Eskiden sağ partilerden belediye başkanı çıkaran Kadıköy, Beşiktaş, Bakırköy, İzmir vb. birden komünist falan olmadı. Buradaki ahali AKP’nin çıkış yolunu orta geliri azıcık aşanlara fatura ödetmekte bulduğunu keşfetti.

Pandemide dahi sadece Halk Bankasının  ufak esnaf kredilerinden başkasına ayrıcalık sağlanmadı. Ziraat’in tarım kredileri bile bundan istifade etmedi. AKP büyük sayıların ve kollektif yoksunluğun üzerine kurduğu düzeni, pandemi vesilesiyle bir kez daha gözümüze soktu.Bankaların aldıkları gecikme faizleri bile enflasyonla uyumluyken, Hazine Garantili projelerden yanlışlıkla ücret ödemeden geçenlere tam %1000 ceza kesildi.
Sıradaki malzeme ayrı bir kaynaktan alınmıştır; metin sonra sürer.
Lemma at_agree o ss :
  block (mkVars (mkSecrets ss [] [] [] [] [] []) None None false) (offered o ss) (agree o)
    (fun shown l t => exists v, (g_offer v = o /\ g_sas v = shown) /\
       having (derived_vars v (g_finished_c v) (g_finished_p v) false) (E_ready v) l t).
Proof.
  unfold agree. rule r_receive. intros raw.
  eapply r_block; [apply at_check_error|]. intros u. apply r_convert. intros ppk Hppk.
  apply r_run. intros z Hz. assign. apply r_run. intros th Hth. apply r_get.
  apply r_run. intros keys Hkeys. assign. assign. apply r_run. intros fc Hfc. assign.
  apply r_run. intros fp Hfp. assign. apply r_run. intros n Hn.
  apply triple_run; [|by intros e _ s Hs; eapply at_implies, Hs; apply having_covered].
  intros shown Hsas s. apply at_implies. intros l t (Hq & He & Ho & Hr).
  exists (mkAgreement7 o ss ppk z th keys fc fp shown). split; [done|]. split; [done|].
  split; [by rewrite He|]. split; [split_and!; [done..|by exists n]|]. split; [done|by exists raw].
Qed.

Lemma channel_sealed key sid pt iv c d :
  blen sid = SESSION_ID_SIZE -> SecureChannel_init key (Some sid) (Some CENTRAL_ROLE) = Ok c ->
  (encrypt pt MSG_TYPE_DATA iv c).1 = Ok d -> sealed key sid CENTRAL_ROLE 0 pt d.
Proof.
  intros Hs [-> _]%channel_init_ok He; [|done].
  destruct (encrypt pt MSG_TYPE_DATA iv (sender key sid 0)) as [r c'] eqn:Hc. cbn in He. subst r.
  by apply send_next in Hc as [Hd _].
Qed.

Lemma at_preauth_probe x F v :
  blen (o_session_id (g_offer v)) = SESSION_ID_SIZE ->
  block x F (_preauth_probe (application (g_keys v)) (o_session_id (g_offer v)))
    (fun d l t => ping_wire v 0 d /\ having x F l t).
Proof.
  intros Hs. unfold _preauth_probe. apply r_run. intros tk Htk. apply r_run. intros c Hc.
  apply r_ask with (q := Urandom GCM_IV_SIZE). intros iv.
  apply triple_run; [|by intros e _ s Hs'; eapply at_implies, Hs'; apply having_covered].
  intros d Hd s. apply at_implies. intros l t Hl. split; [|done]. exists tk. split; [done|].
  by eapply channel_sealed.
Qed.

Lemma at_confirm_sas x v :
  block x (E_ready v) (_confirm_sas mode cb (g_sas v))
    (fun b => having x (fun t => if b : bool then E_confirmed v t else E_ready v t)).
Proof.
  unfold _confirm_sas. destruct (_ && _); [by apply triple_ret|].
  eapply triple_conseq; [intros s Hs; exact Hs|apply (at_perform _ (having x (E_ready v)) (Confirm (g_sas v)));
    [apply _|intros l t [_ [_ Hr]]; by exists v]| |].
  - intros [] s; apply at_implies, along_having; [by intros t Hr Hd|by intros t Hr _].
  - intros e s. apply at_implies, having_covered.
Qed.

(** The probe of a mode that has one may be written from here on. *)
Definition probe_ok (v : agreement7) (d : bytes) : Prop := probes mode = true -> ping_wire v 0 d.

Lemma probe_allowed v d :
  probes mode = true -> probe_ok v d ->
  forall t c, E_ready v t -> phase7_policy mode t (WriteGatt c CHAR_DATA_UUID d).
Proof. intros Hp Hd t c Hr. right. right. split; [done|]. exists v. left. auto. Qed.

Lemma probes_sas_reject : is_mode mode "sas-reject" = true -> probes mode = true.
Proof. unfold probes. by intros ->. Qed.
Lemma probes_finished_c : is_mode mode "finished-c" = true -> probes mode = true.
Proof. unfold probes. intros ->. by rewrite orb_true_r. Qed.
Lemma probes_pre_auth : is_mode mode "pre-auth" = true -> probes mode = true.
Proof. unfold probes. intros ->. by rewrite !orb_true_r. Qed.

Lemma E_ready_session v t : E_ready v t -> blen (o_session_id (g_offer v)) = SESSION_ID_SIZE.
Proof. by intros (_ & (_ & [_ Hs] & _) & _). Qed.

Lemma at_confirm v :
  let vars c := derived_vars v (g_finished_c v) (g_finished_p v) c in
  block (vars false) (E_ready v) (confirm mode cb (o_session_id (g_offer v)) (g_sas v))
    (fun wire l t => exists c, probe_ok v wire /\ having (vars c) (E_confirmed v) l t).
Proof.
  intros vars. eapply r_fact; [by apply E_ready_session|]. intros Hs.
  unfold confirm. apply r_block with (R := fun wire l t => probe_ok v wire /\ having (vars false) (E_ready v) l t).
  { destruct (probes mode) eqn:Hp.
    - apply r_get. eapply triple_conseq; [intros s Hs'; exact Hs'|apply (at_preauth_probe _ _ v Hs)| |done].
      intros d s. apply at_implies. intros l t [Hd Hl]. by split; [intros _|].
    - apply triple_ret. intros s. apply at_implies. intros l t Hl. split; [|done]. unfold probe_ok. congruence. }
  intros wire. apply at_pure. intros Hprobe.
  apply r_block with (R := fun _ l t => exists c, having (vars c) (E_ready v) l t).
  { destruct (is_mode mode "pre-auth") eqn:Hm.
    - eapply r_block; [apply at_rejection; [apply _|]|].
      { intros t c Hr. apply (probe_allowed v); [by apply probes_pre_auth|done..]. }
      intros u. assign. apply triple_ret. intros s. apply at_implies. intros l t Hl. by exists true.
    - apply triple_ret. intros s. apply at_implies. intros l t Hl. by exists false. }
  intros u. apply at_ex. intros c. eapply r_block; [apply at_confirm_sas|]. intros b.
  apply r_block with (R := fun _ => having (vars c) (E_confirmed v)).
  { destruct b; [by apply triple_ret|]. destruct (is_mode mode "sas-reject") eqn:Hm.
    - apply r_block with (R := fun _ _ _ => False); [|by intros ? ? [[] _]].
      eapply r_block; [apply at_rejection; [apply _|]|intros w; apply r_raise].
      intros t lk Hr. apply (probe_allowed v); [by apply probes_sas_reject|done..].
    - apply r_raise. }
  intros w. apply r_when. intros _. apply triple_ret. intros s. apply at_implies. intros l t Hl. by exists c.
Qed.
Lemma at_start_phase3 :
  block (mkPhase3Vars None None) (fun _ => True) (start_phase3 negative_test)
    (fun _ l t => exists ss sid, known_mode /\ having (opened_vars ss sid) (started3 ss sid) l t).
Proof.
  unfold start_phase3. rule r_subscribe. rule r_read_key. intros pk.
  apply r_when. intros Hpk%negb_false_iff%Z.eqb_eq.
  apply r_ask with (q := Coins). intros c. apply r_run. intros [ct ss] Hct.
  apply r_when. intros _. apply r_when. intros _.
  apply r_ask with (q := Urandom SESSION_ID_SIZE). intros sid. apply r_when. intros Hsid%negb_false_iff%Z.eqb_eq.
  apply r_run. intros ch Hch%channel_opens; [|done]. apply r_vars. cbn. rewrite Hch.
  eapply r_block; [apply at_open_negative; [apply _|exact Hsid]|]. intros u. apply at_pure. intros Hm.
  rule r_ciphertext; [|by intros t [_ Hr]|exact Hpk|exact Hct|].
  { intros t c' f _ Hf. by left. }
  intros n. apply r_when. intros _. apply triple_last_unit. rule r_control.
  { intros t c' [_ Hd]. right. split; [done|]. by exists pk, ct, ss, sid. }
  apply triple_ret. intros s. apply at_implies. intros l t (Hq & He & (_ & Hd) & Hw).
  exists ss, sid. split; [done|]. split; [done|]. split; [done|]. split; [done|]. split; [by exists pk, ct|done].
Qed.

Lemma at_receive_record ss sid :
  block (opened_vars ss sid) (started3 ss sid) receive_record
    (fun raw l t => blen raw = PHASE3_EXPECTED_WIRE_SIZE /\
       having (opened_vars ss sid) (fun t => started3 ss sid t /\ raw ∈ heard t) l t).
Proof.
  unfold receive_record. rule r_receive. intros raw.
  eapply r_block with (R := fun _ => having (opened_vars ss sid) (fun t => started3 ss sid t /\ raw ∈ heard t)).
  { destruct (_ && _); [|by apply triple_ret]. apply r_run. intros b _. apply r_raise. }
  intros u. apply r_when. intros Hl%negb_false_iff%Z.eqb_eq. apply triple_ret. intros s [Hj Ho]. by split.
Qed.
Bütün bunlar kümesteki kazların tüyünü yolmak içindi.

Kümesi büyütmek ya da kazların sayısını artırmak “Gezi”de kanıtlandığı üzere ters tepmekteydi.

800 bin km2 vatan toprağının %2’sine  (yaklaşık olarak İstanbulun yüzölçümü) bütün yatırımları yapıp, hala kanal vesaire ile burada ciroyu artırmak memleketin geri kalanına ise damlalıkla zenginlikten pay vermek…

AKP bildiklerinin tamamı yanlış olan bir parti olarak kredisinin tamamını kullanmıştır. Eksi bakiyeye düşmüştür ve özellikle İstanbul’un AKP’ye tahammülü kalmamıştır.Bu şehir hukuka binaen ufak bir farkla elinden aldığı Belediye Başkanlığını, kararına saygı gösterilmeyince Fizan’dan duyulacak şekilde hak sahibine teslim etmişti.

Bugün iş bilmezliğiyle şehrin dokusunu yok eden yönetim şeklinin, merkezi otoritenin şehrin ihtiyaçlarında ne denli koptuğunu görmekteyiz.

İstanbul AKP aklına artık katlanamıyor..

Uzatmalar oynansa da sonuç değişmeyecektir.

Zamanın ruhu ve gereği bu arkaik giysiyi tarihin arka odasına atmak için sabırsızca beklemektedir.